The Academy Decade: Going International

When Mason Mount stepped on to the Wembley pitch on Saturday afternoon against Bulgaria, he became the eighth Chelsea academy product to make his England debut in the last two years.

Ruben Loftus-Cheek, Tammy Abraham, Jack Cork, Dominic Solanke, Nathaniel Chalobah, Declan Rice and Callum Hudson-Odoi went before him and, in accounting for almost half of the last eighteen overall debutants in that time, the Blues extended an unrivalled recent record. No single club has provided as many newcomers to the national team setup in a similar span of time; Tottenham, Southampton, Man Utd and Liverpool have all flirted with it in the past decade, and have proudly provided regular players from their first-team squads, but no single academy has been as prolific as Neil Bath’s operation.

You have to go back to August 2012, when Ryan Bertrand made his Three Lions bow in Bern against Italy, for the last Blues’ product to make the step up before that, and to Carlton Cole in Seville three years earlier for the next one but, as we approach the end of a remarkably successful academy decade, it’s important to reflect on Cobham’s far-reaching international influence.

The players breaking through now under Gareth Southgate have been mainstays of the England youth system for much of the last five years. In the golden campaign of 2017, when every age group claimed multiple honours, and both the Under-20s and Under-17s were crowned World Champions, there were Chelsea players front and centre. In every single season of the past decade, they have accounted for a higher percentage of age-group call-ups than any other club. The numbers are dizzying: 76 academy players have received England call-ups from Under-16 through to the senior squad since the start of the 2009-10 season.

The FA know what they’re getting when they call up a Chelsea player. Southgate admitted shortly after the Under-20s had won the World Cup in South Korea, with Solanke named the Best Player at the tournament, that “the success of our junior teams owes a big debt to what (Neil) Bath has done at Chelsea”, while Steve Holland is his trusted assistant and carries a strong Stamford Bridge connection with him, having worked in the reserve team before a long and distinguished service under several itinerant first-team managers.

And there’s more to come. Aidy Boothroyd’s new-look England Under-21 team not only calls upon Marc Guehi and Trevoh Chalobah, stalwarts of every age group, but also Eddie Nketiah and Rhian Brewster, who spent their formative years in leafy Surrey, before leaving at 14 making their way up the ladder at Arsenal and Liverpool respectively. Declan Rice, who was released at the same age as Nketiah, has set the example for them to follow, while Guehi and Chalobah were partnered in defence against Turkey on Friday by Jonathan Panzo, who chose to swap Chelsea blue for the red and white of Monaco last summer.
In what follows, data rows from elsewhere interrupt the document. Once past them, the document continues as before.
(* ===== verification/BinderNodes.v ===== *)
(** * The operations on binder's nodes and references

    Each operation of BinderRef.v on nodes and references returns in every state with the
    [shape] of BinderShape.v and keeps it; what it does to the records is given by a function
    on them. *)
From stdpp Require Import prelude gmap list sorting.
From Stdlib Require Import ZArith Lia ZifyBool.
From S2P Require Import Prelude ListHead ListHeap Rbtree BinderRef BinderShape.
Open Scope Z_scope.

Module BinderNodes.
Import BinderRef BinderShape.
Implicit Types (s : binder) (nd : binder_node) (rf : binder_ref) (D : list (tree_kind * Z)).

(** The end of a step: the shape, the rest of the state, and the records. *)
Record step_to D s s' (ns : gmap Z binder_node) (rs : gmap Z binder_ref) : Prop := {
  st_shape : shape D s';
  st_frame : frame s s';
  st_nodes : bnodes s' = ns;
  st_refs : brefs s' = rs;
}.
Lemma step_refl D s : shape D s -> step_to D s s (bnodes s) (brefs s).
Proof. by split. Qed.
Lemma step_trans D D' s1 s2 s3 ns rs ns' rs' : step_to D s1 s2 ns rs -> step_to D' s2 s3 ns' rs' -> step_to D' s1 s3 ns' rs'.
Proof. intros [] []. split; try done. by eapply frame_trans. Qed.
Lemma set_node_step D s n nd nd' : shape D s -> bnodes s !! n = Some nd -> n_proc nd' = n_proc nd -> n_ptr nd' = n_ptr nd -> step_to D s (set_nodes (<[n := nd']> (bnodes s)) s) (<[n := nd']> (bnodes s)) (brefs s).
Proof. intros Hs E Hp Hq. split; [by eapply shape_node|done..]. Qed.
Lemma set_ref_step D s r rf rf' : shape D s -> brefs s !! r = Some rf -> r_proc rf' = r_proc rf -> r_node rf' = r_node rf -> desc rf' = desc rf -> step_to D s (set_refs (<[r := rf']> (brefs s)) s) (bnodes s) (<[r := rf']> (brefs s)).
Proof. intros Hs E Hp Hq Hd. split; [by eapply shape_ref|done..]. Qed.
Lemma set_works_step D s m L : shape D s -> wrep (set_works m s) L -> step_to D s (set_works m s) (bnodes s) (brefs s).
Proof. intros Hs Hw. split; [by eapply shape_works|done..]. Qed.

(** ** [binder_dec_node] *)
Definition dec_result (st internal : bool) nd : option binder_node :=
  let nd := dec_counts st internal nd in
  if (if st then negb (local_strong_refs nd =? 0) || negb (internal_strong_refs nd =? 0) else negb (local_weak_refs nd =? 0) || negb (bool_decide (refs nd = []))) then Some nd
  else if negb (n_proc nd =? 0) && (has_strong_ref nd || has_weak_ref nd) then Some nd
  else if bool_decide (refs nd = []) && (local_strong_refs nd =? 0) && (local_weak_refs nd =? 0) then None
  else Some nd.
Lemma dec_counts_id st internal nd : n_proc (dec_counts st internal nd) = n_proc nd /\ n_ptr (dec_counts st internal nd) = n_ptr nd.
Proof. by destruct st, internal. Qed.
Lemma proc_owner s P : is_Some (bprocs s !! P) -> owner s P = Some P.
Proof. intros [pr E]. unfold owner. by rewrite E. Qed.
Lemma dead_iff D s n nd : shape D s -> bnodes s !! n = Some nd -> n ∈ binder_dead_nodes s <-> n_proc nd = 0.
Proof. intros [_ _ [_ H] _ _ _ _] E. rewrite H. split; [intros (y & Ey & ?); congruence|by exists nd]. Qed.
(** The node is taken from its list and from its tree or the dead nodes, and freed. *)
Lemma free_node_run D s n nd : shape D s -> (By_ptr, n) ∉ D -> bnodes s !! n = Some nd ->
  exists s', (on_works (list_del_init n) ;; (if negb (n_proc nd =? 0) then on_tree By_ptr (n_proc nd) (rb_erase n) else hlist_del_dead n) ;; kfree_node n) s = Some (tt, s') /\
    step_to D s s' (delete n (bnodes s)) (brefs s).
Proof.
  intros Hs HD E. destruct (sh_works _ _ Hs) as [L Hw]. destruct (unqueue_run _ _ _ _ Hw E) as (m & L' & Hrun & Hw' & Ei & _). erewrite bind_run by exact Hrun.
  pose proof (shape_works _ _ _ _ Hs Hw') as Hs1. set (s1 := set_works m s) in *. assert (bnodes s1 !! n = Some nd) as E1 by done.
  destruct (Z.eqb_spec (n_proc nd) 0) as [H0|H0]; cbn [negb].
  - assert (n ∈ binder_dead_nodes s1) as Hd by (by apply (dead_iff _ _ _ _ Hs1 E1)). unfold hlist_del_dead. erewrite bind_run; [|erewrite bind_run by done; rewrite bool_decide_true by done; by erewrite bind_run by done].
    exists (drop_node n (bprocs s1) s1). split; [done|]. split; [|done..]. eapply shape_drop; [exact Hs1|done|exact Hw'|done| |done].
    eapply trees_ext; [apply Hs1|done| |done]. intros k P x HP. rewrite not_elem_of_cons. destruct k; cbn; [|split; [intros (? & _ & ?)|intros [? ?]]; split_and!; done || congruence..].
    split; [intros (? & ? & ?); done|]. intros [(y & Ey & Hy) ?]. split_and!; [by exists y| |done]. intros [= ->]. assert (y = nd) as -> by congruence. apply (sh_proc _ _ Hs1 P HP). congruence.
  - assert (is_Some (bprocs s1 !! n_proc nd)) as HP by (by apply (sh_node _ _ Hs1 n nd E1)). destruct (tree_erase_run D s1 By_ptr (n_proc nd) n (sh_trees _ _ Hs1) HP) as (ps & Hrun2 & Hdom & Ht); [by exists nd|done|].
    erewrite bind_run by exact Hrun2. exists (drop_node n ps s1). assert (n ∉ binder_dead_nodes s1) as Hnd by (by rewrite (dead_iff _ _ _ _ Hs1 E1)). split.
    + unfold drop_node. rewrite (filter_ne_notin _ _ Hnd). done.
    + split; [by eapply shape_drop|by split|done..].
Qed.
Lemma dec_node_run D s n nd st internal : shape D s -> (By_ptr, n) ∉ D -> bnodes s !! n = Some nd ->
  exists s', binder_dec_node n st internal s = Some (0, s') /\ step_to D s s' (partial_alter (λ _, dec_result st internal nd) n (bnodes s)) (brefs s).
Proof.
  intros Hs HD E. unfold binder_dec_node, dec_result. erewrite bind_run by (by eapply store_node_run). set (nd1 := dec_counts st internal nd). destruct (dec_counts_id st internal nd) as [Hp Hq].
  pose proof (set_node_step _ _ _ _ nd1 Hs E Hp Hq) as Hst. set (s1 := set_nodes _ s) in *. assert (bnodes s1 !! n = Some nd1) as E1 by (cbn; by rewrite lookup_insert_eq). pose proof (st_shape _ _ _ _ _ Hst) as Hs1.
  erewrite bind_run by (by apply load_node_run). destruct (if st then _ else _); [by exists s1|]. destruct (negb (n_proc nd1 =? 0) && _) eqn:Eq.
  - destruct (sh_works _ _ Hs1) as [L Hw]. destruct (empty_run _ _ _ _ Hw E1) as (e & Hrun & He). erewrite bind_run by exact Hrun. destruct e; [|exists s1; by erewrite bind_run by done].
    apply andb_true_iff in Eq as [H0 _]. assert (n_proc nd1 <> 0) as H1 by lia.
    destruct (queue_run _ _ _ _ (n_proc nd1) Hw E1 He H1) as (m & L' & Hrun2 & Hw'); [apply proc_owner; by apply (sh_node _ _ Hs1 n nd1 E1)|]. erewrite bind_run by exact Hrun2.
    eexists. split; [done|]. eapply step_trans; [exact Hst|exact (set_works_step D s1 m L' Hs1 Hw')].
  - destruct (bool_decide _ && _ && _); [|by exists s1]. destruct (free_node_run D s1 n nd1 Hs1 HD E1) as (s' & Hrun & Hst'). exists s'. split.
    + apply bind_inv in Hrun as ([] & sa & Ha & Hrun). mrun Ha. apply bind_inv in Hrun as ([] & sb & Hb & Hrun). mrun Hb. by mrun Hrun.
    + eapply step_trans; [exact Hst|]. cbn in Hst'. destruct Hst' as [? ? Hn ?]. split; try done. rewrite Hn. etrans; [apply delete_insert_eq|reflexivity].
Qed.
Some of the near eighty-strong crowd who once represented England have gone on to earn full international honours for another country. Ola Aina is a regular for Nigeria, Mukhtar Ali plays for Saudi Arabia, George Saville is one of Northern Ireland’s best midfielders, Aziz Deen Conteh picked up caps for Sierra Leone, while the likes of Patrick Bamford and Kyle Scott are being courted by Ireland and the United States respectively.

Of those players to turn out for other national teams without England connections, you can add Nathan Aké, Jeffrey Bruma and Patrick van Aanholt (all Netherlands), Faiq Bolkiah (Brunei), Jeremie Boga (Ivory Coast), Liam Bridcutt (Scotland), Andreas Christensen (Denmark), Kaby (Guinea-Bissau), Gael Kakuta (DR Congo), Tomas Kalas (Czech Republic), Gökhan Töre (Turkey) and Bertrand Traore (Burkina Faso) to a list that included the likes of Borini and Stoch before them. Truly, in today’s global game, Chelsea continue to leave an imprint in every corner of the world.

In a 2015 interview with The FA, Bath explained that a positive dialogue between club and international stuff was vital to the development of young footballers, and the relationship fostered between people in key positions on either side of the divide has borne fruit for everyone:

“We realise now how many players we’ve got playing for England and we need to make sure – and England need to make sure – that we communicate properly.

“That’s just common sense. We need to get round the table for the benefit of the player, and that’s what we’re doing. It’s a win-win.”

Critics will be quick to remark that half of the recent debutants have made little more than a fleeting appearance on the world stage, and that until you’ve earned ten, twenty or even thirty caps, you’ve not ‘made it’ for your country. That misses the point that this is just the beginning. All roads have led to now; to the 2019 of Frank Lampard’s Chelsea, of a real academy breakthrough in SW6, and to a rising tide of talent that can’t be held back much longer. Rice, Hudson-Odoi and Mount are the three most recent full England graduates, and they all learned their craft under the midweek floodlights of regional development centres set up by the club in London and the South East.

As we look ahead to the 2020s, it’s impossible to consider England’s chances of success in Qatar and beyond without factoring in a Chelsea influence, and that, as much as anything else, could be their defining legacy.